## WHAT THE TASK REQUIRES
From the data below, set down exactly the lines between the one holding "(** [node->rsrc.handle] of" and the one holding "let! p := object_of h in let!", inclusive, and no others.
───── SOURCE DATA
Definition in_NV_nvIndex (u : IESYS_CMD_IN_PARAM) : outcome Z :=
  match u with In_NV i _ _ => i | In_zero => Ret 0 | _ => Undef end.
Definition in_NV_authData (u : IESYS_CMD_IN_PARAM) : outcome TPM2B :=
  match u with In_NV _ a _ => a | In_zero => Ret (zero_2b cap_TPM2B_DIGEST) | _ => Undef end.
Definition in_NV_publicInfo (u : IESYS_CMD_IN_PARAM) : outcome (option (TPM2B_SUB TPMS_NV_PUBLIC)) :=
  match u with In_NV _ _ p => p | In_zero => Ret None | _ => Undef end.
Definition set_NV_nvIndex (h : Z) (u : IESYS_CMD_IN_PARAM) : IESYS_CMD_IN_PARAM :=
  In_NV (Ret h) (in_NV_authData u) (in_NV_publicInfo u).
Definition set_NV_authData (a : TPM2B) (u : IESYS_CMD_IN_PARAM) : IESYS_CMD_IN_PARAM :=
  In_NV (in_NV_nvIndex u) (Ret a) (in_NV_publicInfo u).
Definition set_NV_publicInfo (p : option (TPM2B_SUB TPMS_NV_PUBLIC)) (u : IESYS_CMD_IN_PARAM) :
    IESYS_CMD_IN_PARAM :=
  In_NV (in_NV_nvIndex u) (in_NV_authData u) (Ret p).

Definition set_userAuth (a : TPM2B) (s : TPM2B_SUB TPMS_SENSITIVE_CREATE) :
    TPM2B_SUB TPMS_SENSITIVE_CREATE :=
  MkTPM2B_SUB (ssize s) (mset TPMS_SENSITIVE_CREATE'userAuth a (smember s)).
Definition userAuth (s : TPM2B_SUB TPMS_SENSITIVE_CREATE) : TPM2B :=
  TPMS_SENSITIVE_CREATE_userAuth (smember s).

(** The object that a call allocates when its pointer is not NULL *)
Definition wanted {T} (p : bool) (zero : T) : option T := if p then Some zero else None.

Section Parts.
Context {H : Host} {HM : Memory} {S U K : Type}.
Abbreviation CTX := (ESYS_CONTEXT S U K).
Abbreviation EM A := (M CTX A).

Definition stored {A} (f : IESYS_CMD_IN_PARAM -> outcome A) : EM A :=
  let! c := get in lift (f (cmd_in c)).
Definition store (f : IESYS_CMD_IN_PARAM -> IESYS_CMD_IN_PARAM) : EM unit :=
  modify (fun c => set_cmd_in (f (cmd_in c)) c).

(** [*auth], or zeros for NULL *)
Definition auth_or_zero (a : option TPM2B) : TPM2B := default (zero_2b cap_TPM2B_DIGEST) a.

(** [store_input_parameters] of the commands that store the index *)
Definition store_nvIndex (nvIndex : Z) : EM unit := store (set_NV_nvIndex nvIndex).

Definition store_NV_ChangeAuth (nvIndex : Z) (newAuth : option TPM2B) : EM unit :=
  store (set_NV_nvIndex nvIndex) ;! store (set_NV_authData (auth_or_zero newAuth)).
Definition store_NV_DefineSpace (auth : option TPM2B)
    (publicInfo : option (TPM2B_SUB TPMS_NV_PUBLIC)) : EM unit :=
  store (set_NV_authData (auth_or_zero auth)) ;! store (set_NV_publicInfo publicInfo).
Definition store_HierarchyChangeAuth (authHandle : Z) (newAuth : option TPM2B) : EM unit :=
  let! newAuth :=
    match newAuth with
    | None => ret (zero_2b cap_TPM2B_DIGEST)
    | Some a => lift (iesys_strip_trailing_zeros a)
    end in
  store (fun _ => In_HierarchyChangeAuth authHandle newAuth).

(** [iesys_adapt_auth_value] for [in.X.inSensitive->sensitive.userAuth] *)
Definition adapt_userAuth (s : option (TPM2B_SUB TPMS_SENSITIVE_CREATE)) (nameAlg : Z)
    (put : TPM2B_SUB TPMS_SENSITIVE_CREATE -> IESYS_CMD_IN_PARAM) : EM unit :=
  match s with
  | None => undef
  | Some s =>
      let! a := return_state (crypto (iesys_adapt_auth_value (userAuth s) nameAlg)) ESYS_STATE_INIT in
      store (fun _ => put (set_userAuth a s))
  end.

(** ** Objects *)

(** [*p = esysContext->esys_handle_cnt++; r = esys_CreateResourceObject(...);]:
    the handle and the node *)
Definition new_handle : EM (Z * nat) :=
  let! c := get in
  let h := esys_handle_cnt c in
  modify (set_esys_handle_cnt (wrap 32 (h + 1))) ;!
  let! p := esys_CreateResourceObject h in
  ret (h, p).
(** The same after the check of the pointer to the handle *)
Definition new_object (pointer : bool) : EM (Z * nat) :=
  if negb pointer then fail TSS2_ESYS_RC_BAD_REFERENCE else new_handle.

Definition upd_rsrc (p : nat) (f : IESYS_RESOURCE -> IESYS_RESOURCE) : EM unit :=
  upd_node p (fun n => set_rsrc (f (rsrc n)) n).

(** [Esys_TR_Close(esysContext, &h);] at [error_cleanup] *)
Definition close_new (new : Z * nat) : EM unit := let! _ := Esys_TR_Close new.1 in ret tt.

(** [node->rsrc.handle] of an object whose node the code does not test for NULL *)
Definition object_handle (h : Z) : EM Z :=
  let! p := object_of h in let! n := node_at p in ret (handle (rsrc n)).

(** The functions that set an attribute of an index and compute its name again *)
Definition mark_nv (attribute : Z) : EM unit :=
  let! nvIndex := stored in_NV_nvIndex in
  let! p := esys_GetResourceObject nvIndex in
  match p with
  | None => ret tt
  | Some p =>
      let! n := node_at p in
      let! pub := lift (rsrc_nv_pub (misc (rsrc n))) in
      let pub := MkTPM2B_SUB (ssize pub) (mset TPMS_NV_PUBLIC'attributes
        (Z.lor (TPMS_NV_PUBLIC_attributes (smember pub)) attribute) (smember pub)) in
      upd_rsrc p (set_misc (Misc_nv_pub pub)) ;!
      let! nm := crypto (iesys_nv_get_name pub (name (rsrc n))) in
      upd_rsrc p (set_name nm)
  end.

(** [Esys_TR_Close(esysContext, &esysContext->in.NV.nvIndex)] *)
Definition close_nv : EM unit :=
  let! h := stored in_NV_nvIndex in
  let! h := Esys_TR_Close h in
  store (set_NV_nvIndex h).

(** [PolicyAuthValue] and [PolicyPassword] *)
Definition mark_policy (type : Z) : EM unit :=
  let! h := stored in_Policy in
  let! p := esys_GetResourceObject h in
  match p with
  | None => ret tt
  | Some p => upd_session p (set_type_policy_session type)
  end.

(** A new authorization value of an object, before the check of the response *)
Definition change_auth (h : Z) (newAuth : TPM2B) : EM unit :=
  let! p := object_of h in
  upd_node p (set_auth newAuth) ;!
  session_value 0 (Some p).

(** The public area of a key that is loaded: [None] for NULL *)
Definition set_key_public (p : nat) (pub : option (TPM2B_SUB TPMT_PUBLIC)) : EM unit :=
  match pub with
  | Some pub => upd_rsrc p (fun r => set_misc (Misc_key_pub pub) (set_rsrcType IESYSC_KEY_RSRC r))
  | None =>
      let! n := node_at p in
      let! pub := lift (rsrc_key_pub (misc (rsrc n))) in
      upd_rsrc p (set_misc (Misc_key_pub (MkTPM2B_SUB 0 (smember pub))))
  end.

(** [if (!iesys_compare_name(...)) goto_error(r, TSS2_ESYS_RC_MALFORMED_RESPONSE, ...);] *)
Definition check_name (pub : option (TPM2B_SUB TPMT_PUBLIC)) (nm : TPM2B) : EM unit :=
  let! equal := crypto (iesys_compare_name pub (Some nm)) in
  if equal then ret tt else fail TSS2_ESYS_RC_MALFORMED_RESPONSE.

(** A node on the stack that exists while [m] runs *)
Definition with_stack_node {A} (n : RSRC_NODE_T) (m : nat -> EM A) : EM A :=
  let! c := get in
  let p := next_node c in
  modify (set_next_node (Datatypes.S p)) ;!
  modify (fun c => set_heap (<[p := n]> (heap c)) c) ;!
  let! x := code (m p) in
  modify (fun c => set_heap (delete p (heap c)) c) ;!
  match x with inl r => fail r | inr a => ret a end.

(** [return r;] in the part of a [_Finish] function that has a cleanup: the
    result is [inl r] and the cleanup is left out. *)
Definition direct {B} (m : EM (TSS2_RC + B)) : EM B :=
  let! x := m in
  match x with inl r => fail r | inr b => ret b end.

End Parts.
──────────
## REPLY
(** [node->rsrc.handle] of an object whose node the code does not test for NULL *)
Definition object_handle (h : Z) : EM Z :=
  let! p := object_of h in let! n := node_at p in ret (handle (rsrc n)).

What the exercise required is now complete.